§ Exercise brief: Set down, exactly, every line from the top of the listing through the one holding "MakeFace.exterior_then_holes (K := MakeFace.sym_kernel)".

§ Data provided:
(** C1 as stated fails: two wires whose bounding boxes both have a zero
    diagonal are a list of two wires, yet no wire is selected; the call
    raises [ValueError] at [wires.remove(ext)], with no face built. *)
Lemma makeFace_zero_diagonals :
  MakeFace.makeFace (K := MakeFace.sym_kernel)
    (MakeFace.WireList [(0%Z, 4%nat); (0%Z, 3%nat)]) 2 false []
  = (Raise ValueError, []) /\
  ~ MakeFace.exterior_then_holes (K := MakeFace.sym_kernel)
      [(0%Z, 4%nat); (0%Z, 3%nat)].
Proof.
  split; [reflexivity|].
  intros (pre & ext & post & _ & _ & _ & Hrun).
  specialize (Hrun []).
  destruct (face_with_holes_calls (K := MakeFace.sym_kernel) ext (pre ++ post))
    as (calls & Hcalls).
  rewrite Hcalls in Hrun. vm_compute in Hrun. discriminate Hrun.
Qed.

Lemma makeFace_degenerate_raises_witness :
  MakeFace.makeFace (K := MakeFace.sym_kernel)
    (MakeFace.SingleWire (7%Z, 2%nat)) 2 false [] = (Raise RuntimeError, []) /\
  MakeFace.makeFace (K := MakeFace.sym_kernel)
    (MakeFace.WireList [(7%Z, 2%nat)]) 2 false [] = (Raise RuntimeError, []).
Proof.
  apply (makeFace_degenerate_raises (K := MakeFace.sym_kernel)). simpl. lia.
Defined.

(** ** pruneIncluded *)

Section PruneFacts.
Import Prune.
Variable doc : oid -> DocumentObject.

Lemma always_kept_toplevel (objectslist newlist : list oid) (strict : bool)
    (obj : oid) :
  always_kept doc obj -> is_toplevel doc objectslist newlist strict obj = true.
Proof.
  intros [Hnot|Htype]; unfold is_toplevel.
  - by rewrite Hnot.
  - destruct (isDerivedFrom doc obj "Part::Feature"); [|reflexivity].
    by rewrite bool_decide_false by (intros Hn; apply Hn, Htype).
Qed.

(** The outer loop from any state: [newlist] grows by a subsequence of the
    objects visited, which holds every object that is always kept. *)
Lemma prune_loop (objectslist : list oid) (strict silent : bool)
    (rest : list oid) (newlist : list oid) (console : list string) :
  exists kept console',
    fold_left (prune_step doc objectslist strict silent) rest
              (newlist, console) = (newlist ++ kept, console') /\
    sublist kept rest /\
    forall obj, obj ∈ rest -> always_kept doc obj -> obj ∈ kept.
Proof.
  revert newlist console.
  induction rest as [|obj rest IH]; intros newlist console.
  - exists [], console. simpl. rewrite app_nil_r.
    split_and!; [reflexivity|constructor|]. intros obj Hin. inversion Hin.
  - simpl.
    destruct (is_toplevel doc objectslist newlist strict obj) eqn:Htop.
    + destruct (IH (newlist ++ [obj]) console)
        as (kept & console' & Hrun & Hsub & Hkept).
      exists (obj :: kept), console'. split_and!.
      * rewrite Hrun. by rewrite <- app_assoc.
      * by constructor.
      * intros o Hin Hk. apply elem_of_cons in Hin as [->|Hin]; [left|right].
        by apply Hkept.
    + destruct (IH newlist (if silent then console else
                 console ++ ["pruning " +:+ Label (doc obj) +:+ newline]))
        as (kept & console' & Hrun & Hsub & Hkept).
      exists kept, console'. split_and!.
      * rewrite <- Hrun. by destruct silent.
      * by constructor.
      * intros o Hin Hk. apply elem_of_cons in Hin as [->|Hin].
        -- rewrite always_kept_toplevel in Htop by done. discriminate.
        -- by apply Hkept.
Qed.

(** C10: the list [pruneIncluded] returns is a subsequence of its input
    (same objects, same relative order), and it holds every input object
    that is not derived from Part::Feature or whose type is Window, Clone,
    Pipe, Rebar or Roof, whatever its parents are. *)
Theorem pruneIncluded_subsequence (objectslist : list oid)
    (strict silent : bool) :
  sublist (fst (pruneIncluded doc objectslist strict silent)) objectslist /\
  forall obj,
    obj ∈ objectslist ->
    isDerivedFrom doc obj "Part::Feature" = false \/
    DraftType (doc obj) ∈ ["Window"; "Clone"; "Pipe"; "Rebar"; "Roof"] ->
    obj ∈ fst (pruneIncluded doc objectslist strict silent).
Proof.
  unfold pruneIncluded.
  destruct (prune_loop objectslist strict silent objectslist [] [])
    as (kept & console' & -> & Hsub & Hkept).
  simpl. split; [exact Hsub|]. intros obj Hin Hk. by apply Hkept.
Qed.

End PruneFacts.

Lemma pruneIncluded_subsequence_witness :
  (1%nat : Prune.oid) ∈ fst (Prune.pruneIncluded Prune.sample_doc
                               [2; 1; 3; 0; 4]%nat false false).
Proof.
  apply (proj2 (pruneIncluded_subsequence Prune.sample_doc
                  [2; 1; 3; 0; 4]%nat false false)).
  - right. left.
  - right. unfold Prune.sample_doc, Prune.plain. simpl. left.
Defined.

(** ** Sorting by key *)

Section SortFacts.
Context {A : Type} (key : A -> Q).

Lemma insert_by_elem (a : A) (sorted : list A) (u : A) :
  u ∈ insert_by key a sorted <-> u = a \/ u ∈ sorted.
Proof.
  induction sorted as [|b sorted IH]; simpl.
  - rewrite list_elem_of_singleton. split; [auto|]. intros [?|H]; [done|inversion H].
  - destruct (Qlt_le_dec (key b) (key a)); rewrite !elem_of_cons; [rewrite IH|]; tauto.
Qed.

Lemma sort_by_elem (l : list A) (u : A) : u ∈ sort_by key l <-> u ∈ l.
Proof.
  induction l as [|a l IH]; simpl; [done|].
  rewrite insert_by_elem, elem_of_cons, IH. tauto.
Qed.

Lemma insert_by_head_least (a : A) (sorted : list A) :
  head_least key sorted -> head_least key (insert_by key a sorted).
Proof.
  destruct sorted as [|b sorted]; simpl.
  - intros _ u Hu. apply list_elem_of_singleton in Hu as ->. lra.
  - intros Hb. destruct (Qlt_le_dec (key b) (key a)) as [Hlt|Hle]; simpl.
    + intros u Hu. apply elem_of_cons in Hu as [->|Hu]; [lra|].
      apply insert_by_elem in Hu as [->|Hu]; [lra|].
      apply Hb. by right.
    + intros u Hu. apply elem_of_cons in Hu as [->|Hu]; [lra|].
      specialize (Hb u Hu). lra.
Qed.

Lemma sort_by_head_least (l : list A) : head_least key (sort_by key l).
Proof.
  induction l as [|a l IH]; simpl; [exact I|].
  by apply insert_by_head_least.
Qed.

Lemma sort_by_head (l : list A) (v : A) (rest : list A) :
  sort_by key l = v :: rest ->
  v ∈ l /\ forall u, u ∈ l -> (key v <= key u)%Q.
Proof.
  intros Hs. split.
  - apply sort_by_elem. rewrite Hs. left.
  - intros u Hu. pose proof (sort_by_head_least l) as Hl. rewrite Hs in Hl.
    apply Hl. rewrite <- Hs. by apply sort_by_elem.
Qed.

End SortFacts.

(** ** getExtrusionData *)

Section ExtrusionFacts.
Import Extrusion.
Context `{K : GeomKernel}.

Lemma faces_with_normals_lookup (fs : list Face) (faces : list (Face * Vector))
    (i : nat) :
  faces_with_normals fs = Some faces ->
  (forall f n, faces !! i = Some (f, n) ->
               fs !! i = Some f /\ normalAt00 f = Some n) /\
  (forall f, fs !! i = Some f ->
             exists n, faces !! i = Some (f, n) /\ normalAt00 f = Some n).
Proof.
  revert faces i. induction fs as [|f0 fs IH]; intros faces i Hfaces.
  - simpl in Hfaces. injection Hfaces as <-. split; intros; discriminate.
  - simpl in Hfaces. destruct (normalAt00 f0) as [n0|] eqn:Hn0; [|discriminate].
    destruct (faces_with_normals fs) as [faces'|]; [|discriminate].
    injection Hfaces as <-.
    destruct i as [|i]; simpl.
    + split.
      * intros f n [= <- <-]. by split.
      * intros f [= <-]. by exists n0.
    + by apply IH.
Qed.

Lemma enumerate_elem {A} (l : list A) (i : nat) (a : A) :
  In (i, a) (enumerate l) <-> l !! i = Some a.
Proof.
  unfold enumerate. rewrite <- list_elem_of_In, elem_of_lookup_imap. split.
  - intros (j & b & [= -> ->] & Hl). exact Hl.
  - intros Hl. by exists i, a.
Qed.

Lemma find_pairs_elem (faces : list (Face * Vector)) (i1 i2 : nat) :
  (i1, i2) ∈ find_pairs faces <->
  exists f1 f2, faces !! i1 = Some f1 /\ faces !! i2 = Some f2 /\
                opposite f1 f2 = true.
Proof.
  unfold find_pairs. rewrite list_elem_of_In, in_flat_map. split.
  - intros ([j1 f1] & Hj1 & Hin). apply in_flat_map in Hin as ([j2 f2] & Hj2 & Hin).
    apply enumerate_elem in Hj1, Hj2.
    destruct (opposite f1 f2) eqn:Hopp; [|destruct Hin].
    destruct Hin as [[= -> ->]|[]]. by exists f1, f2.
  - intros (f1 & f2 & H1 & H2 & Hopp).
    exists (i1, f1). split; [by apply enumerate_elem|].
    apply in_flat_map. exists (i2, f2). split; [by apply enumerate_elem|].
    rewrite Hopp. by left.
Qed.

Lemma opposite_true (f1 f2 : Face) (n1 n2 : Vector) :
  opposite (f1, n1) (f2, n2) = true <->
  hashCode f1 <> hashCode f2 /\ getAngle_round4 n1 n2 = 31416%Z.
Proof.
  unfold opposite. simpl.
  rewrite andb_true_iff, negb_true_iff, Z.eqb_neq, Z.eqb_eq. tauto.
Qed.

Lemma pairs_give_opposite (shape : Shape) (faces : list (Face * Vector))
    (i1 i2 : nat) :
  faces_with_normals (Faces shape) = Some faces ->
  (i1, i2) ∈ find_pairs faces ->
  exists f1 n1 f2 n2,
    faces !! i1 = Some (f1, n1) /\ faces !! i2 = Some (f2, n2) /\
    f1 ∈ Faces shape /\ f2 ∈ Faces shape /\ opposite_normals f1 f2.
Proof.
  intros Hfaces Hin.
  apply find_pairs_elem in Hin as ([f1 n1] & [f2 n2] & H1 & H2 & Hopp).
  apply opposite_true in Hopp as [Hhash Hangle].
  destruct (proj1 (faces_with_normals_lookup _ _ i1 Hfaces) _ _ H1) as [Hf1 Hn1].
  destruct (proj1 (faces_with_normals_lookup _ _ i2 Hfaces) _ _ H2) as [Hf2 Hn2].
  exists f1, n1, f2, n2. split_and!; try done.
  - by eapply list_elem_of_lookup_2.
  - by eapply list_elem_of_lookup_2.
  - split; [done|]. by exists n1, n2.
Qed.

Lemma opposite_gives_pair (shape : Shape) (faces : list (Face * Vector))
    (f1 f2 : Face) :
  faces_with_normals (Faces shape) = Some faces ->
  f1 ∈ Faces shape -> f2 ∈ Faces shape -> opposite_normals f1 f2 ->
  exists i1 i2 n1 n2,
    (i1, i2) ∈ find_pairs faces /\
    faces !! i1 = Some (f1, n1) /\ faces !! i2 = Some (f2, n2) /\
    normalAt00 f1 = Some n1 /\ normalAt00 f2 = Some n2.
Proof.
  intros Hfaces Hf1 Hf2 (Hhash & n1 & n2 & Hn1 & Hn2 & Hangle).
  apply list_elem_of_lookup in Hf1 as [i1 Hi1].
  apply list_elem_of_lookup in Hf2 as [i2 Hi2].
  destruct (proj2 (faces_with_normals_lookup _ _ i1 Hfaces) _ Hi1)
    as (n1' & H1 & Hn1').
  destruct (proj2 (faces_with_normals_lookup _ _ i2 Hfaces) _ Hi2)
    as (n2' & H2 & Hn2').
  assert (n1' = n1) as -> by congruence.
  assert (n2' = n2) as -> by congruence.
  exists i1, i2, n1, n2. split_and!; try done.
  apply find_pairs_elem. exists (f1, n1), (f2, n2).
  split_and!; try done. by apply opposite_true.
Qed.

§ Problem solution:
(** C1 as stated fails: two wires whose bounding boxes both have a zero
    diagonal are a list of two wires, yet no wire is selected; the call
    raises [ValueError] at [wires.remove(ext)], with no face built. *)
Lemma makeFace_zero_diagonals :
  MakeFace.makeFace (K := MakeFace.sym_kernel)
    (MakeFace.WireList [(0%Z, 4%nat); (0%Z, 3%nat)]) 2 false []
  = (Raise ValueError, []) /\
  ~ MakeFace.exterior_then_holes (K := MakeFace.sym_kernel)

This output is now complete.